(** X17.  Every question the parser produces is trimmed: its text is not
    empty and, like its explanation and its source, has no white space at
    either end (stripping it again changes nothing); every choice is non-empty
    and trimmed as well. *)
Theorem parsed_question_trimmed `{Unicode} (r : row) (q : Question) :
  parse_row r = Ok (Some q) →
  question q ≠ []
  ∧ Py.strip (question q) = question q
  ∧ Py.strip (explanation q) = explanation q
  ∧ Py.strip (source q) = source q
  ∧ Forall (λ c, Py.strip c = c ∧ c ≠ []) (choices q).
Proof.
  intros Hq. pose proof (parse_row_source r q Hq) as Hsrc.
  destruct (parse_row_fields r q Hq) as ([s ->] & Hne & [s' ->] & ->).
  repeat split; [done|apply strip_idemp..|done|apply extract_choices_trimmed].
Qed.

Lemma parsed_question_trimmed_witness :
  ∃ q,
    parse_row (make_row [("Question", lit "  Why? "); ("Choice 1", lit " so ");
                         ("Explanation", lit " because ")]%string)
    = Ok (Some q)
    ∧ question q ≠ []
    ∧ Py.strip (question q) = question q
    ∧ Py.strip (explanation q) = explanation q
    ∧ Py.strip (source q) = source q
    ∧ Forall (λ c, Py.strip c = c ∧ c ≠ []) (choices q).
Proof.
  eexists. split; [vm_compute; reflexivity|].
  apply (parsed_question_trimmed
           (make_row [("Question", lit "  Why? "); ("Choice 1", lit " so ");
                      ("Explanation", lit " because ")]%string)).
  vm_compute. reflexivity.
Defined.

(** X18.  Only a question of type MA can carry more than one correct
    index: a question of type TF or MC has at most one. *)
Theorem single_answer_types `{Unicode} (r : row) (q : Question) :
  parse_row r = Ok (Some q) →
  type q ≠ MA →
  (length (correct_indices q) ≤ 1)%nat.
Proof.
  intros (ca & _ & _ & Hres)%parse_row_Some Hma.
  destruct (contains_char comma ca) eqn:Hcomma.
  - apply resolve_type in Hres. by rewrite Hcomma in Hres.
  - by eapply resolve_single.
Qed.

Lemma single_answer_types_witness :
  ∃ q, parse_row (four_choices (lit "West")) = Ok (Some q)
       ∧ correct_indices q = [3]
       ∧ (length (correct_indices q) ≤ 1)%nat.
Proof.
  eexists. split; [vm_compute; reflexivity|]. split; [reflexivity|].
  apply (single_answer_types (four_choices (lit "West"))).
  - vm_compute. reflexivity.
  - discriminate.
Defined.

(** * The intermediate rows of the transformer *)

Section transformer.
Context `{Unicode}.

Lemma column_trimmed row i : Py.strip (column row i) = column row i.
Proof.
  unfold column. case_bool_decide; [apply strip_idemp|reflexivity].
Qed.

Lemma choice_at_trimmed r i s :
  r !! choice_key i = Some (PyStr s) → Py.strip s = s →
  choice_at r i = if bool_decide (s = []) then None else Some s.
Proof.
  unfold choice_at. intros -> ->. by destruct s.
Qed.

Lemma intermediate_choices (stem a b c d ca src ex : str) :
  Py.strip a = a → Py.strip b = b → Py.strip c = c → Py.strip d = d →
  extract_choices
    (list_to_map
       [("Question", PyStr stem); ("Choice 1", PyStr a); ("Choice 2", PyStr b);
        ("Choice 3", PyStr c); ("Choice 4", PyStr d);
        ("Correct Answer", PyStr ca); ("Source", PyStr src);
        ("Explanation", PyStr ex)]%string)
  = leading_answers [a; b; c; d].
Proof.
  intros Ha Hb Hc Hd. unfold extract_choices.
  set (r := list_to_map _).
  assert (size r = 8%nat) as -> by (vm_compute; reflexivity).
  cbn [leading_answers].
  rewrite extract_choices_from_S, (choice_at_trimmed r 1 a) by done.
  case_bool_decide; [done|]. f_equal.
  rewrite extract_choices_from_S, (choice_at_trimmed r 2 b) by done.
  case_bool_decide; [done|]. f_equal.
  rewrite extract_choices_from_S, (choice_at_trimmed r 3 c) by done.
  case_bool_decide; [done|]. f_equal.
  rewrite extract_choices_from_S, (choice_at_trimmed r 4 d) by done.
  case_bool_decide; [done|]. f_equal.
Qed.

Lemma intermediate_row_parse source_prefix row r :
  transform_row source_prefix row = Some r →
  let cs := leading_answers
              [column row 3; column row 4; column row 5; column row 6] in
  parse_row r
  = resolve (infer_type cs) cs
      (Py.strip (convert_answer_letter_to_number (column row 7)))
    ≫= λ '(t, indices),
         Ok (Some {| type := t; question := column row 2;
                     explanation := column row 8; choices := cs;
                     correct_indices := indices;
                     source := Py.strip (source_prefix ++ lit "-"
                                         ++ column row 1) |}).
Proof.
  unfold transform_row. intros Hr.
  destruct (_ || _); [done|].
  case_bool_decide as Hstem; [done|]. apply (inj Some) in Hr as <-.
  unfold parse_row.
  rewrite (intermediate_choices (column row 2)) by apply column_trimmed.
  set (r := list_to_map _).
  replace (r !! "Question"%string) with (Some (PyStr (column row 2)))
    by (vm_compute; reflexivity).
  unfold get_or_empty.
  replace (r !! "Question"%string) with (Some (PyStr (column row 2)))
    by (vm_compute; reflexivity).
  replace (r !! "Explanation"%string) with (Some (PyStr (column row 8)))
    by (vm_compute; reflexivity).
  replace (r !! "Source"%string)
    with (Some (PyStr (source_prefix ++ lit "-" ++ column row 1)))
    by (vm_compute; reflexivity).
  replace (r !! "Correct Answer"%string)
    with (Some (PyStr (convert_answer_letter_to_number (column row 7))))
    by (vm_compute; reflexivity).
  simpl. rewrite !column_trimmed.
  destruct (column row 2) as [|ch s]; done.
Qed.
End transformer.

==

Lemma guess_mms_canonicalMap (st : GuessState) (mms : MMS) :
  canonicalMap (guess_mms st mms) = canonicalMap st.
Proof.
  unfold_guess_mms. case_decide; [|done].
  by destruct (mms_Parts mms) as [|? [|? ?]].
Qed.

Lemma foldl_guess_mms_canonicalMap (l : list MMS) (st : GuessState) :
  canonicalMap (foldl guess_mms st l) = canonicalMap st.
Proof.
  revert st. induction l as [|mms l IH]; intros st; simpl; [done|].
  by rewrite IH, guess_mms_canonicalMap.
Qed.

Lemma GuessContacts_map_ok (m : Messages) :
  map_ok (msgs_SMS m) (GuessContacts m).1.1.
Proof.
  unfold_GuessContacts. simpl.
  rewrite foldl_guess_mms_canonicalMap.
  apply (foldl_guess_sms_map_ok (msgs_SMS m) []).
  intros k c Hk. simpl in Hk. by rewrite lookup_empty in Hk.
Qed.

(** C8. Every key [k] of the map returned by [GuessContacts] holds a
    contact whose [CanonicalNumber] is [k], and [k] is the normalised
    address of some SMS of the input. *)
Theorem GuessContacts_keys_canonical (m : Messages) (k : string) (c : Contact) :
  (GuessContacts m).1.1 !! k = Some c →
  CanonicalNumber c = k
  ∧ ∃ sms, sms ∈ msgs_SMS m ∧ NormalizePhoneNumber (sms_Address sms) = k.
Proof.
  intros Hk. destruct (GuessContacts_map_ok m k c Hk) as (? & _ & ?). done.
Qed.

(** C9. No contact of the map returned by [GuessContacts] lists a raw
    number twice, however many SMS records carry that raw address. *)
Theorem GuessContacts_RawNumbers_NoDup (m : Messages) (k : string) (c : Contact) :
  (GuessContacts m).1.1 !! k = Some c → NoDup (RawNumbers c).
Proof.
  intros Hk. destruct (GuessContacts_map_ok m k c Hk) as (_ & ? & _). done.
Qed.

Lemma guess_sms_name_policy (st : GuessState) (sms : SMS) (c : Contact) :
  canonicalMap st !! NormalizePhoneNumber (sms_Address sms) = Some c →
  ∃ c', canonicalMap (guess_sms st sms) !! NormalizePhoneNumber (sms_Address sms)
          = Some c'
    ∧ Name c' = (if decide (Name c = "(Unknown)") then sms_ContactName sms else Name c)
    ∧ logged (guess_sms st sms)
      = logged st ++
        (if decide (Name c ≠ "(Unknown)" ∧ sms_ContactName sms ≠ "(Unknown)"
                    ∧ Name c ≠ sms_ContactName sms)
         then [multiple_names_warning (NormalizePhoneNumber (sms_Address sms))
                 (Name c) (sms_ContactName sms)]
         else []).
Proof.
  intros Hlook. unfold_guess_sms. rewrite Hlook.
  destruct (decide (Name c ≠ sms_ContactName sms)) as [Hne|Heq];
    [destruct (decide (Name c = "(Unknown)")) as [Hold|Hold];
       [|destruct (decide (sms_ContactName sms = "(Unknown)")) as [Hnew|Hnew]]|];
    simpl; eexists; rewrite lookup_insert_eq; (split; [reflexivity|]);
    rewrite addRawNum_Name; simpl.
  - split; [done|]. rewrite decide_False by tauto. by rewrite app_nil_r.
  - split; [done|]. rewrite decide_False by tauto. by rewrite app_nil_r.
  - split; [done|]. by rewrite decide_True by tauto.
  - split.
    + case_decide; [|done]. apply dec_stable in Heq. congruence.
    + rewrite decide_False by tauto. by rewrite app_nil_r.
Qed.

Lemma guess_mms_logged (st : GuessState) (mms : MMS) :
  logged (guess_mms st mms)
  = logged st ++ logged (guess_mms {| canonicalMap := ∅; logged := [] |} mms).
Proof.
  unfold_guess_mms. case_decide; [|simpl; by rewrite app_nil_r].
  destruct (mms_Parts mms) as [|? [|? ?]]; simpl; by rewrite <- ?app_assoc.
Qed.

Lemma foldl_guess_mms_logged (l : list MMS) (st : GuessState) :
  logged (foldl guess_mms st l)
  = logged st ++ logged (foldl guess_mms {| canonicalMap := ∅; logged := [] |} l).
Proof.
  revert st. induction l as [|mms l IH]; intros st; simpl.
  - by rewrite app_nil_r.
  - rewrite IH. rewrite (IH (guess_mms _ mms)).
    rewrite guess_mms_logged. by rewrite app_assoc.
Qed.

WHAT YOU NEED TO DO.
Copy out only the lines above from the one with "(column row 8)))" to the one with "End transformer.", inclusive, exactly as they stand.

SOLUTION BELOW.
  replace (r !! "Explanation"%string) with (Some (PyStr (column row 8)))
    by (vm_compute; reflexivity).
  replace (r !! "Source"%string)
    with (Some (PyStr (source_prefix ++ lit "-" ++ column row 1)))
    by (vm_compute; reflexivity).
  replace (r !! "Correct Answer"%string)
    with (Some (PyStr (convert_answer_letter_to_number (column row 7))))
    by (vm_compute; reflexivity).
  simpl. rewrite !column_trimmed.
  destruct (column row 2) as [|ch s]; done.
Qed.
End transformer.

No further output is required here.